A U.S. official familiar with internal Obama administration discussions on Iraq said the Islamic State of Iraq and the Levant (IS) leader and several other commanders are now on the kill list of those targeted as U.S. national security threats. The list was approved by the president and allows U.S. intelligence agencies and the military to conduct strikes against the targeted terrorists after they have been located and their identities confirmed.
CIA and White House National Security Council spokesmen declined to comment on the kill list designations.
However, Army Gen. Martin Dempsey, chairman of the Joint Chiefs of Staff, revealed last week that attacking IS leaders is under consideration.
Currently, several hundred U.S. troops are providing security in Baghdad and assessing Iraq’s security needs, Dempsey said on NPR on June 28. The military is preparing "additional options" including the targeting of "high-value individuals," he said.
"Those options are being refined because the first step was to make sure we had the right intelligence architecture in place, and we're flying a great deal of both manned and unmanned ISR—intelligence, surveillance, and reconnaissance assets," Dempsey said. "And we're building a picture so that if the decision were made to support the Iraqi security forces as they confront ISIL, then we could do so."
Meanwhile, Baghdadi, who was declared the prophetic leader, or caliph, of all Muslims on Sunday by his group the Islamic State, issued his first public statement since January on Tuesday. He called on Muslims to extend jihad, or holy war, around the world.
The IS’s declaration of a caliphate—an Islamic state ruled by a single religious and political leader—represents a major escalation of global Islamist jihad.
"So raise your ambitions, O soldiers of the Islamic State for your brothers all over the world are waiting for your rescue, and are anticipating your brigades," Baghdadi stated in a six-page message.
"Raise your head high, for today … you have a state and caliphate."
Baghdadi concluded the message by urging jihadists to continue fighting and said, "If you hold to it, you will conquer Rome and own the world."
The listing of Baghdadi and IS leaders, including military commander Abu-Umar al-Shishani and the group’s spokesman Abu-Muhammad al-Adnani, comes as the U.S. military began flying armed drone missions over Iraq.
The Predator drones, armed with Hellfire missiles, are used as "force protection" for U.S. military troops that were dispatched recently to Baghdad to bolster Iraq’s military.
However, officials said the deployment of armed drones also was done in anticipation that future intelligence operations by special operations commandos in Iraq will be used to identify and locate IS leaders and commanders for drone strikes.
The plans to attack the terror leaders were given added urgency by the early June military-style incursion into Iraq.
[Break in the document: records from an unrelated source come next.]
(** *** What the generator relies on

    Behind the FIFOs is a platform that serves requests in the order in which
    they are sent.  [in_flight] are the transactions sent whose response has
    not been read, [sent] the requests of this generator, which are the first
    of its [plan], [history] the writes it can count on, [ok] the platform's own
    invariant; all may depend on ghost state.  [WP] is the logic in which the
    ends of the FIFOs are verified. *)
Section Channel.
Context {W Γ : Type}.
Context (WP : forall A : Type, Γ -> prog event (sys W) A -> (Γ -> A -> sys W -> Prop) -> Prop).
Context (payload_reset : payload -> payload).
Context (request_out : Z -> proc event (sys W) unit) (response_in : proc event (sys W) Z).
Context (num_available : W -> Z).
Context (in_flight : Γ -> W -> list (Z * request)) (sent : Γ -> W -> list request)
  (history : Γ -> W -> Z -> Z -> Prop).
Context (plan : list request) (ok : Γ -> W -> store_t -> Prop).

(** What a call to a FIFO may change: the transactions [flying], up to their
    reference count and buffer, and the history, by conforming writes. *)
Record changes (flying : list Z) (γ : Γ) (s : sys W) (γ' : Γ) (s' : sys W) : Prop := {
  ch_tg : s'.(tg) = s.(tg);
  ch_ok : ok γ' s'.(world) s'.(txns);
  ch_grows : forall a x, history γ s.(world) a x -> history γ' s'.(world) a x;
  ch_conforms : (forall a x, history γ s.(world) a x -> conforms a x) ->
    forall a x, history γ' s'.(world) a x -> conforms a x;
  ch_pool : forall ptr, ptr ∉ flying -> s'.(txns) !! ptr = s.(txns) !! ptr;
  ch_flying : forall ptr p n, s.(txns) !! ptr = Some (p, n) -> buffer_ok p ->
    exists p', s'.(txns) !! ptr = Some (p', n) /\ buffer_ok p';
}.

(** Transactions are in the pool or counted as active. *)
Definition accounted (n : Z) (w : wait_on event) (s : sys W) : Prop :=
  Z.of_nat (length s.(tg).(m_transaction_queue)) + s.(tg).(m_active_txn_count) = n.

Class Platform (n : Z) : Prop := {
  platform_logic :: Logic WP;
  reset_keeps : forall p, (payload_reset p).(data) = p.(data);
  ok_frame : forall γ w h ptr t, ok γ w h -> ptr ∉ (in_flight γ w).*1 -> ok γ w (<[ptr := t]> h);
  request_sent : forall γ ptr p k r s (Q : Γ -> unit -> sys W -> Prop),
    ok γ s.(world) s.(txns) -> accounted n Wait_static s ->
    s.(txns) !! ptr = Some (p, k) -> is_request p r ->
    (sent γ s.(world) ++ [r]) `prefix_of` plan ->
    ptr ∉ (in_flight γ s.(world)).*1 -> Z.of_nat (length (in_flight γ s.(world))) < n ->
    match r with
    | Write_request a x => conforms a x
    | Read_request a => exists x, history γ s.(world) a x
    end ->
    (forall γ' s', changes (ptr :: (in_flight γ s.(world)).*1) γ s γ' s' ->
       in_flight γ' s'.(world) = in_flight γ s.(world) ++ [(ptr, r)] ->
       sent γ' s'.(world) = sent γ s.(world) ++ [r] ->
       match r with Write_request a x => history γ' s'.(world) a x | Read_request _ => True end ->
       Q γ' tt s') ->
    WP unit γ (request_out ptr s) Q;
  response_read : forall γ ptr r rest s (Q : Γ -> Z -> sys W -> Prop),
    ok γ s.(world) s.(txns) -> accounted n Wait_static s ->
    in_flight γ s.(world) = (ptr, r) :: rest -> NoDup (in_flight γ s.(world)).*1 ->
    (forall q, q ∈ (in_flight γ s.(world)).*1 ->
       exists p k, s.(txns) !! q = Some (p, k) /\ buffer_ok p) ->
    (forall γ' s' p k, changes (in_flight γ s.(world)).*1 γ s γ' s' ->
       in_flight γ' s'.(world) = rest -> sent γ' s'.(world) = sent γ s.(world) ->
       s'.(txns) !! ptr = Some (p, k) -> answers (history γ' s'.(world)) r p -> Q γ' ptr s') ->
    WP Z γ (response_in s) Q;
}.
End Channel.

(** ** Lemmas *)

(** The check of a response accepts conforming data. *)
Lemma land_mask_wnot a : Z.land (wnot 32 (u32 a)) data_mask = Z.land (Z.lnot a) data_mask.
Proof.
  unfold data_mask, wnot, wrap. change 0x0FFFFFFF with (Z.ones 28).
  apply Z.bits_inj'. intros k Hk. rewrite !Z.land_spec, Z.lxor_spec.
  destruct (Z.ltb_spec k 28).
  - rewrite Z.mod_pow2_bits_low, Z.lnot_spec, !Z.ones_spec_low by lia. by destruct (Z.testbit a k).
  - by rewrite (Z.ones_spec_high 28), !andb_false_r by lia.
Qed.

Lemma land_mask_u32 a : Z.land (u32 a) data_mask = Z.land a data_mask.
Proof.
  unfold data_mask, wrap. change 0x0FFFFFFF with (Z.ones 28).
  apply Z.bits_inj'. intros k Hk. rewrite !Z.land_spec.
  destruct (Z.ltb_spec k 28); [by rewrite Z.mod_pow2_bits_low by lia|].
  by rewrite (Z.ones_spec_high 28), !andb_false_r by lia.
Qed.

Lemma land_mask_lnot a b :
  Z.land a data_mask = Z.land b data_mask ->
  Z.land (Z.lnot a) data_mask = Z.land (Z.lnot b) data_mask.
Proof.
  unfold data_mask. change 0x0FFFFFFF with (Z.ones 28). intros H.
  apply Z.bits_inj'. intros k Hk. rewrite !Z.land_spec, !Z.lnot_spec by done.
  destruct (Z.ltb_spec k 28).
  - assert (Hb : Z.testbit (Z.land a (Z.ones 28)) k = Z.testbit (Z.land b (Z.ones 28)) k) by by rewrite H.
    rewrite !Z.land_spec, Z.ones_spec_low, !andb_true_r in Hb by lia. by rewrite Hb.
  - by rewrite (Z.ones_spec_high 28), !andb_false_r by lia.
Qed.

Lemma written_data_conforms i a : conforms a (written_data i a).
Proof.
  unfold written_data. destruct (i =? 1); [right; apply land_mask_wnot|left; apply land_mask_u32].
Qed.

Lemma check_response_answers h r p :
  answers h r p -> (forall a x, h a x -> conforms a x) ->
  check_response p = Ok tt.
Proof.
  intros [Hs Hr] Hh. unfold check_response, is_response_ok.
  rewrite Hs, bool_decide_eq_true_2, is_read_cmd by done. cbn [negb].
  destruct r as [a x|a]; [by rewrite Hr|]. destruct Hr as (-> & Ha & x & -> & Hx).
  rewrite bind_Ok, land_mask_wnot, land_mask_u32, Ha, (land_mask_lnot _ a) by done.
  destruct (Hh a x Hx) as [-> | ->]; rewrite Z.eqb_refl; [done|]. by rewrite andb_false_r.
Qed.

Lemma set_data_word_buffer p x :
  buffer_ok p -> 0 <= x < 2 ^ 32 ->
  set_data_word 4 x p = Ok (set_data (Some (le_encode 4 x)) p).
Proof.
  intros (d & Hd & Hl & _) Hx. unfold set_data_word.
  rewrite (data_write_Ok p d) by (rewrite ?le_encode_length; done || lia).
  rewrite le_encode_length, drop_ge, app_nil_r by lia. done.
Qed.

Lemma written_data_range i a : 0 <= written_data i a < 2 ^ 32.
Proof.
  unfold written_data. pose proof (wrap_range 32 a). destruct (i =? 1); [|lia].
  unfold wnot. split; [apply Z.lxor_nonneg; change (Z.ones 32) with (2 ^ 32 - 1); lia|].
  apply Z.log2_lt_cancel. eapply Z.le_lt_trans; [apply Z.log2_lxor; change (Z.ones 32) with (2 ^ 32 - 1); lia|].
  change (Z.log2 (2 ^ 32)) with 32. change (Z.log2 (Z.ones 32)) with 31.
  destruct (Z.eq_dec (u32 a) 0) as [-> | ?]; [reflexivity|].
  assert (Z.log2 (u32 a) < 32) by (apply Z.log2_lt_pow2; lia). lia.
Qed.

(** The generator prepares exactly the request it means to send. *)
Lemma prepare_write_request i a p :
  buffer_ok p ->
  exists p', set_data_word 4 (written_data i a) p = Ok p' /\
    is_request (set_request TLM_WRITE_COMMAND a p') (Write_request a (written_data i a)).
Proof.
  intros Hb. pose proof (written_data_range i a).
  rewrite set_data_word_buffer by done. eexists. split; [done|].
  pose proof (data_word_set 4 (written_data i a) p _ (set_data_word_buffer p _ Hb ltac:(done))) as Hw.
  repeat split; try done.
  - exists (le_encode 4 (written_data i a)). cbn [data]. repeat split; [apply le_encode_bytes].
  - change (256 ^ Z.of_nat 4) with (2 ^ 32) in Hw. rewrite Z.mod_small in Hw by done. exact Hw.
Qed.

Section Run.
Context {W Γ : Type}.
Context {WP : forall A : Type, Γ -> prog event (sys W) A -> (Γ -> A -> sys W -> Prop) -> Prop}.
Context {payload_reset : payload -> payload}.
Context {request_out : Z -> proc event (sys W) unit} {response_in : proc event (sys W) Z}.
Context {num_available : W -> Z}.
Context {in_flight : Γ -> W -> list (Z * request)} {sent : Γ -> W -> list request}
  {history : Γ -> W -> Z -> Z -> Prop}.
Context {plan : list request} {ok : Γ -> W -> store_t -> Prop}.
Context (pool : list Z).
Context `{HP : !Platform WP payload_reset request_out response_in in_flight sent
  history plan ok (Z.of_nat (length pool))}.
Context (Hpool : NoDup pool) (Hsize : (0 < length pool < 16)%nat).

Notation flying γ s := ((in_flight γ s.(world)).*1).
Notation queue s := (s.(tg).(m_transaction_queue)).
Notation changes := (changes history ok).
Notation accounted := (accounted (W := W) (Z.of_nat (length pool))).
The IS, backed by former Saddam Hussein military leaders and troops, seized Iraq’s second largest city of Mosul and other towns linking IS rebels in a swath of territory stretching from Aleppo in Syria through central Iraq and southward to areas west of Baghdad.
Analysts say IS will likely be rejected by the vast majority of Muslims who do not want a brutal terrorist as their spiritual leader. However, the danger of a new wave of international terrorist attacks by jihadists associated with Baghdadi is viewed as a major threat.
"While Baghdadi’s concerns may appear localized, his long-term objectives are most certainly not," said Charlie Cooper, a counterterrorism analyst with the British think tank Quilliam Foundation. "Now that he has claimed the caliphate, he has effectively positioned himself as the standard-bearer of jihadism the world over."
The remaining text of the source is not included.